By Alex Christodoulides
Parkway Village and its former property manager agreed to pay $490,000 to the Environmental Protection Agency after they were charged with conspiring to violate federal Superfund law in the illegal removal and disposal of asbestos at the complex in the fall of 2006, the U.S. attorney in Brooklyn said.
The former superintendent at the co-op was charged separately with conspiring to violate the federal Toxic Substances Control Act, the U.S. attorney's office said.
The fine is part of a deferred prosecution agreement between the federal government and Parkway Village, according to documents unsealed last week in Brooklyn federal court.
The 109-unit Parkway Village co-op complex, at 81-26 150th St. in Kew Gardens Hills, was built between 1946 and 1948 as housing for members of the United Nations, and was heated by asbestos-insulated underground steam pipes connected to a central boiler plant, according to court papers.
From 2002 until 2006, Parkway Village; former property manager George Halpin, 66; former superintendent Layton Cervantes, 39; and others allegedly improperly removed and disposed of the underground steam pipe insulation, the court papers said.
The federal suit alleges that Parkway Village employees who were not licensed to abate or handle asbestos and were not provided with protective equipment periodically removed the asbestos with their bare hands and simply buried it on the co-op's grounds, the U.S. attorney's office said.
In September 2006, two former Parkway Village handymen went to federal authorities with information about the illegal asbestos removal, the court papers said.
The following month the federal government obtained a search warrant to excavate and search five locations at the co-op for illegally buried asbestos-containing material, according to the documents.
The EPA and FBI conducted a four-week search and environmental remediation at the co-op, where EPA experts and chemists discovered asbestos-containing material at several sites buried in plastic bags, buried in the soil and scattered on the surface of the soil near residential buildings, the court papers said.
The EPA designated asbestos as a hazardous air pollutant in 1971. According to the agency's Web site, exposure to high amounts of asbestos fibers is linked to increased risk of lung cancer and other chronic and fatal respiratory conditions.
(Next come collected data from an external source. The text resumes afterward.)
(* ===== verification/JsArray.v ===== *)
(** * JavaScript arrays, as the handlers of [src/src/app.js] use them

    An array is a list of slots.  A slot is a hole (an index below [length]
    with no property, as left behind by an assignment past the end),
    the value [undefined], or an element.  The operations are the ones the
    source applies to the sections of the resume: the spread [[...a]], the
    indexed assignment [a[i] = x], [a.filter((_, i) => p(i))],
    [a.map((x, i) => f(x, i))] with a callback that reads a property of [x],
    the read [a[i]] and [a.length].

    The lemmas give the length and the content of each result index by
    index, and relate the operations on arrays without holes to stdpp's list
    operations. *)

From Stdlib Require Import String.
From stdpp Require Import base tactics option list.
From S2P Require Import Prelude.

(** ** Slots and arrays *)

Inductive slot (A : Type) : Type :=
| Hole
| Undefined
| Item (a : A).

Arguments Hole {A}.
Arguments Undefined {A}.
Arguments Item {A} a.

Abbreviation array A := (list (slot A)).

#[global] Instance slot_eq_dec {A : Type} `{EqDecision A} : EqDecision (slot A).
Proof. solve_decision. Defined.

Definition is_item {A : Type} (s : slot A) : bool :=
  match s with Item _ => true | _ => false end.

Definition is_hole {A : Type} (s : slot A) : bool :=
  match s with Hole => true | _ => false end.

(** The value a read of the slot yields: a hole reads as [undefined]. *)
Definition slot_value {A : Type} (s : slot A) : option A :=
  match s with Item a => Some a | _ => None end.

(** ** Operations *)

Section ops.
Context {A : Type}.
Implicit Types (a : array A) (x : A) (i j k : nat) (p : nat → bool).

(** [a[i]]: the element, or [undefined] for a hole, an [undefined] slot and
    an index out of range. *)
Definition read a i : option A := a !! i ≫= slot_value.

(** [[...a]]: the iterator visits every index below [length], so a hole
    becomes an [undefined] slot. *)
Definition spread a : array A :=
  (λ s, match s with Hole => Undefined | s => s end) <$> a.

(** [a[i] = x]: in range the slot is replaced; past the end the array grows
    to length [i + 1] and the indices in between are holes. *)
Definition assign i x a : array A :=
  if decide (i < length a) then <[i := Item x]> a
  else a ++ replicate (i - length a) Hole ++ [Item x].

(** [a.filter((_, i) => p(i))] from index [k] on: the callback is not called
    on holes, and the result has none. *)
Fixpoint filter_from p k a : array A :=
  match a with
  | [] => []
  | Hole :: a' => filter_from p (S k) a'
  | s :: a' => if p k then s :: filter_from p (S k) a' else filter_from p (S k) a'
  end.

Definition filter_index p a : array A := filter_from p 0 a.

(** The array has neither holes nor [undefined] slots. *)
Definition dense a : Prop := Forall (λ s, is_item s = true) a.

(** The elements of the array, in order. *)
Definition items a : list A := omap slot_value a.

(** The array of the elements of a list. *)
Definition of_list (l : list A) : array A := Item <$> l.

End ops.

(** [a.map((x, i) => f(i, x))] from index [k] on, for a callback that first
    reads the property [reading] of [x]: holes are skipped and stay holes, an
    [undefined] slot makes the callback throw. *)
Fixpoint amap_from {A B : Type} (reading : string) (f : nat → A → B) (k : nat)
    (a : array A) : result (array B) :=
  match a with
  | [] => Ok []
  | Hole :: a' => t ← amap_from reading f (S k) a'; Ok (Hole :: t)
  | Undefined :: _ => Throw (TypeError reading)
  | Item x :: a' => t ← amap_from reading f (S k) a'; Ok (Item (f k x) :: t)
  end.

Definition amap {A B : Type} (reading : string) (f : nat → A → B) (a : array A) :
    result (array B) :=
  amap_from reading f 0 a.

#[global] Instance dense_dec {A : Type} (a : array A) : Decision (dense a).
Proof. unfold dense. apply _. Defined.

(** ** Lemmas *)

Section lemmas.
Context {A : Type}.
Implicit Types (a : array A) (x : A) (s : slot A) (i j k : nat) (p : nat → bool).

Lemma dense_lookup a i s : dense a → a !! i = Some s → ∃ x, s = Item x.
Proof.
  intros Ha Hi. pose proof (Forall_lookup_1 _ _ _ _ Ha Hi) as Hs.
  destruct s; naive_solver.
Qed.

Lemma dense_no_undefined a : dense a → Undefined ∉ a.
Proof. intros Ha Hin. by pose proof (proj1 (Forall_forall _ _) Ha _ Hin). Qed.

Lemma dense_of_list (l : list A) : dense (of_list l).
Proof. unfold dense, of_list. by apply Forall_fmap, Forall_true. Qed.

Lemma dense_items a : dense a → a = of_list (items a).
Proof.
  unfold of_list, items. induction 1 as [|[| |x] a Hx _ IH]; simplify_eq /=; [done|].
  by rewrite <-IH.
Qed.

Lemma items_of_list (l : list A) : items (of_list l) = l.
Proof. unfold items, of_list. induction l; simpl; by f_equal. Qed.

Lemma length_of_list (l : list A) : length (of_list l) = length l.
Proof. apply length_fmap. Qed.

Lemma dense_app a1 a2 : dense (a1 ++ a2) ↔ dense a1 ∧ dense a2.
Proof. apply (Forall_app (λ s, is_item s = true)). Qed.

Lemma dense_cons s a : dense (s :: a) ↔ is_item s = true ∧ dense a.
Proof. apply (Forall_cons (λ s, is_item s = true)). Qed.

Lemma dense_length_items a : dense a → length (items a) = length a.
Proof. intros Ha. by rewrite (dense_items a Ha) at 2; rewrite length_of_list. Qed.

(** *** [read] *)

Lemma read_item a i x : a !! i = Some (Item x) → read a i = Some x.
Proof. unfold read. by intros ->. Qed.

Lemma read_ge a i : length a ≤ i → read a i = None.
Proof. unfold read. by intros ->%lookup_ge_None. Qed.

Lemma read_of_list (l : list A) i : read (of_list l) i = l !! i.
Proof. unfold read, of_list. rewrite list_lookup_fmap. by destruct (l !! i). Qed.

Lemma read_dense_lt a i : dense a → i < length a → is_Some (read a i).
Proof.
  intros Ha [s Hs]%lookup_lt_is_Some. destruct (dense_lookup a i s Ha Hs) as [x ->].
  rewrite (read_item a i x Hs). eauto.
Qed.

(** *** [spread] *)

Lemma length_spread a : length (spread a) = length a.
Proof. apply length_fmap. Qed.

Lemma spread_dense a : dense a → spread a = a.
Proof.
  unfold spread. induction 1 as [|[| |x] a Hx _ IH]; simplify_eq /=; [done|].
  by rewrite IH.
Qed.

Lemma spread_no_hole a i : spread a !! i ≠ Some Hole.
Proof.
  unfold spread. rewrite list_lookup_fmap.
  by destruct (a !! i) as [[| |x]|].
Qed.

Lemma read_spread a i : read (spread a) i = read a i.
Proof.
  unfold read, spread. rewrite list_lookup_fmap.
  by destruct (a !! i) as [[| |x]|].
Qed.

Lemma spread_idemp a : spread (spread a) = spread a.
Proof.
  unfold spread. rewrite <-list_fmap_compose. apply list_fmap_ext.
  by intros _ [| |x] _.
Qed.

Lemma items_spread a : items (spread a) = items a.
Proof.
  unfold items, spread. induction a as [|[| |x] a IH]; [done|..];
    rewrite fmap_cons; cbn [omap list_omap slot_value]; by rewrite IH.
Qed.

(** *** [assign] *)

Lemma assign_lt i x a : i < length a → assign i x a = <[i := Item x]> a.
Proof. unfold assign. intros. by rewrite decide_True. Qed.

Lemma assign_ge i x a :
  length a ≤ i → assign i x a = a ++ replicate (i - length a) Hole ++ [Item x].
Proof. unfold assign. intros. rewrite decide_False; [done | lia]. Qed.

Lemma length_assign i x a : length (assign i x a) = length a `max` S i.
Proof.
  unfold assign. case_decide.
  - rewrite length_insert. lia.
  - rewrite !length_app, length_replicate. simpl. lia.
Qed.

Lemma lookup_assign_eq i x a : assign i x a !! i = Some (Item x).
Proof.
  unfold assign. case_decide.
  - by apply list_lookup_insert_eq.
  - rewrite lookup_app_r by lia. rewrite lookup_app_r; rewrite length_replicate; [|lia].
    by rewrite Nat.sub_diag.
Qed.

Lemma lookup_assign_ne i j x a :
  j ≠ i → j < length a → assign i x a !! j = a !! j.
Proof.
  intros Hne Hj. unfold assign. case_decide.
  - by apply list_lookup_insert_ne.
  - by apply lookup_app_l.
Qed.

Lemma lookup_assign_hole i j x a :
  length a ≤ j → j < i → assign i x a !! j = Some Hole.
Proof.
  intros Hj Hi. rewrite assign_ge by lia.
  rewrite lookup_app_r by lia. rewrite lookup_app_l by (rewrite length_replicate; lia).
  apply lookup_replicate_2. lia.
Qed.

Lemma read_assign_eq i x a : read (assign i x a) i = Some x.
Proof. apply read_item, lookup_assign_eq. Qed.

(** Appending is assignment at [length]. *)
Lemma assign_length x a : assign (length a) x a = a ++ [Item x].
Proof. rewrite assign_ge by lia. by rewrite Nat.sub_diag. Qed.

Lemma dense_insert_item i x a : dense a → dense (<[i := Item x]> a).
Proof. intros. by apply Forall_insert. Qed.

(** Assignment keeps an array dense exactly when it leaves no gap. *)
Lemma dense_assign i x a : dense a → i ≤ length a → dense (assign i x a).
Proof.
  intros Ha Hi. destruct (decide (i < length a)).
  - rewrite assign_lt by done. by apply dense_insert_item.
  - replace i with (length a) by lia. rewrite assign_length.
    apply dense_app; split; [done|]. by apply Forall_singleton.
Qed.

Lemma assign_gap_not_dense i x a : length a < i → ¬ dense (assign i x a).
Proof.
  intros Hi Hd.
  destruct (dense_lookup _ (length a) Hole Hd) as [? ?]; [|done].
  by apply lookup_assign_hole.
Qed.

(** *** [filter_index] *)

Lemma filter_from_ext p q k a :
  (∀ j, k ≤ j → p j = q j) → filter_from p k a = filter_from q k a.
Proof.
  revert k. induction a as [|s a IH]; intros k Hpq; [done|]; simpl.
  rewrite (IH (S k)) by (intros; apply Hpq; lia).
  rewrite (Hpq k) by lia. done.
Qed.

Lemma filter_from_no_hole p k a j : filter_from p k a !! j ≠ Some Hole.
Proof.
  revert k j. induction a as [|[| |x] a IH]; intros k j; simpl; [done|apply IH|..];
    (destruct (p k); [destruct j; [done|apply IH] | apply IH]).
Qed.

Lemma filter_from_dense p k a : dense a → dense (filter_from p k a).
Proof.
  intros Ha. revert k. induction Ha as [|[| |x] a Hx _ IH]; intros k; simplify_eq /=.
  - by apply Forall_nil.
  - destruct (p k); [apply dense_cons; split; [done|] |]; apply IH.
Qed.

Lemma length_filter_from p k a : length (filter_from p k a) ≤ length a.
Proof.
  revert k. induction a as [|[| |x] a IH]; intros k; simpl; [lia|..];
    try destruct (p k); simpl; specialize (IH (S k)); lia.
Qed.

Lemma filter_from_cons p k s a :
  is_hole s = false →
  filter_from p k (s :: a) =
    if p k then s :: filter_from p (S k) a else filter_from p (S k) a.
Proof. by destruct s. Qed.

(** A callback that accepts every index keeps an array without holes. *)
Lemma filter_from_all p k a :
  Forall (λ s, is_hole s = false) a → (∀ j, k ≤ j → p j = true) →
  filter_from p k a = a.
Proof.
  intros Ha. revert k. induction Ha as [|s a Hs _ IH]; intros k Hp; [done|].
  rewrite filter_from_cons, Hp by (done || lia). f_equal. apply IH.
  intros j Hj. apply Hp. lia.
Qed.

(** Keeping every index but [k + i] of an array without holes deletes the
    slot at [i]. *)
Lemma filter_from_ne_delete k i a :
  Forall (λ s, is_hole s = false) a →
  filter_from (λ j, bool_decide (j ≠ k + i)) k a = delete i a.
Proof.
  intros Ha. revert k i.
  induction Ha as [|s a Hs Ha IH]; intros k i; [done|].
  rewrite filter_from_cons by done. destruct i as [|i].
  - rewrite bool_decide_eq_false_2 by lia. apply filter_from_all; [done|].
    intros j Hj. apply bool_decide_eq_true_2. lia.
  - rewrite bool_decide_eq_true_2 by lia. simpl. f_equal.
    rewrite <-(IH (S k) i). apply filter_from_ext.
    intros j _. by replace (k + S i) with (S k + i) by lia.
Qed.

Lemma dense_no_hole a : dense a → Forall (λ s, is_hole s = false) a.
Proof. intros Ha. eapply Forall_impl; [exact Ha|]. by intros [| |x]. Qed.

(** On a dense array, [a.filter((_, j) => j !== i)] is the deletion of
    index [i]. *)
Lemma filter_index_ne_delete i a :
  dense a → filter_index (λ j, bool_decide (j ≠ i)) a = delete i a.
Proof. intros Ha. apply (filter_from_ne_delete 0 i a), dense_no_hole, Ha. Qed.

Lemma delete_ge_id (l : list (slot A)) i : length l ≤ i → delete i l = l.
Proof.
  revert i. induction l as [|s l IH]; intros i Hi; [done|].
  destruct i as [|i]; simpl in *; [lia|]. f_equal. apply IH. lia.
Qed.

(** *** [amap] *)

Lemma amap_from_dense {B : Type} reading (f : nat → A → B) k (l : list A) :
  amap_from reading f k (of_list l) = Ok (of_list (imap (λ j, f (k + j)) l)).
Proof.
  revert k f. induction l as [|x l IH]; intros k f; [done|].
  cbn [of_list fmap list_fmap amap_from imap].
  change (Item <$> l) with (of_list l). rewrite (IH (S k)).
  simpl. rewrite Nat.add_0_r. do 3 f_equal.
  apply imap_ext. intros j y _. simpl. f_equal. lia.
Qed.

(** On an array without holes [map] does not throw, and maps every
    element with its index. *)
Lemma amap_of_list {B : Type} reading (f : nat → A → B) (l : list A) :
  amap reading f (of_list l) = Ok (of_list (imap f l)).
Proof. unfold amap. by rewrite (amap_from_dense reading f 0 l). Qed.

Lemma amap_from_undefined {B : Type} reading (f : nat → A → B) k a :
  Undefined ∈ a → amap_from reading f k a = Throw (TypeError reading).
Proof.
  revert k. induction a as [|[| |x] a IH]; intros k Hin.
  - by apply elem_of_nil in Hin.
  - apply elem_of_cons in Hin as [?|Hin]; [done|]. simpl. by rewrite (IH (S k) Hin).
  - done.
  - apply elem_of_cons in Hin as [?|Hin]; [done|]. simpl. by rewrite (IH (S k) Hin).
Qed.

(** [map] throws exactly on the arrays that hold an [undefined] slot. *)
Lemma amap_ok_iff {B : Type} reading (f : nat → A → B) a :
  is_ok (amap reading f a) = true ↔ Undefined ∉ a.
Proof.
  unfold amap. generalize 0 as k. induction a as [|[| |x] a IH]; intros k; simpl.
  - split; [intros _; apply not_elem_of_nil|done].
  - rewrite not_elem_of_cons, <-(IH (S k)).
    destruct (amap_from reading f (S k) a); naive_solver.
  - rewrite not_elem_of_cons. naive_solver.
  - rewrite not_elem_of_cons, <-(IH (S k)).
    destruct (amap_from reading f (S k) a); naive_solver.
Qed.

(** Every element [map] produces is the image of an element of the array,
    at its index. *)
Lemma amap_from_items_lookup {B : Type} reading (f : nat → A → B) k a b y :
  amap_from reading f k a = Ok b → y ∈ items b →
  ∃ i x, a !! i = Some (Item x) ∧ y = f (k + i) x.
Proof.
  revert k b. induction a as [|[| |x] a IH]; intros k b Hb Hy; simpl in Hb.
  - injection Hb as <-. by apply elem_of_nil in Hy.
  - destruct (amap_from reading f (S k) a) as [t|] eqn:Ht; [|done].
    injection Hb as <-. destruct (IH _ _ Ht Hy) as (i & x & Hi & ->).
    exists (S i), x. split; [done|]. f_equal. lia.
  - done.
  - destruct (amap_from reading f (S k) a) as [t|] eqn:Ht; [|done].
    injection Hb as <-. unfold items in Hy. simpl in Hy.
    apply elem_of_cons in Hy as [->|Hy].
    + exists 0, x. split; [done|]. f_equal. lia.
    + destruct (IH _ _ Ht Hy) as (i & x' & Hi & ->).
      exists (S i), x'. split; [done|]. f_equal. lia.
Qed.

Lemma amap_items_lookup {B : Type} reading (f : nat → A → B) a b y :
  amap reading f a = Ok b → y ∈ items b → ∃ i x, a !! i = Some (Item x) ∧ y = f i x.
Proof. apply amap_from_items_lookup. Qed.

End lemmas.

#[export] Hint Rewrite @length_spread @length_assign @length_of_list
  @read_spread @read_assign_eq @items_of_list @items_spread
  @spread_idemp @read_of_list : resume.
Asbestos is covered under the 1980 federal Comprehensive Environmental Response, Compensation and Liability Act, which created the Superfund designation and authorized the government to respond directly to releases or threatened releases of hazardous substances that may endanger public health or the environment.
In the agreement between the federal government and Parkway Village, the co-op accepted conditions, including removal of asbestos from multiple areas in the complex, future compliance with all relevant environmental laws and the payment of $490,612 to the EPA for the 2006 remediation, the court papers said.
If convicted of conspiracy to violate the federal act, Halpin faces up to five years in prison and Parkway Village faces a maximum fine of $500,000 or the monetary gain that resulted from the offense, the court papers said.
If convicted of conspiracy to violate the Toxic Substances Control Act, Cervantes faces up to one year in prison, the U.S. attorney's office said.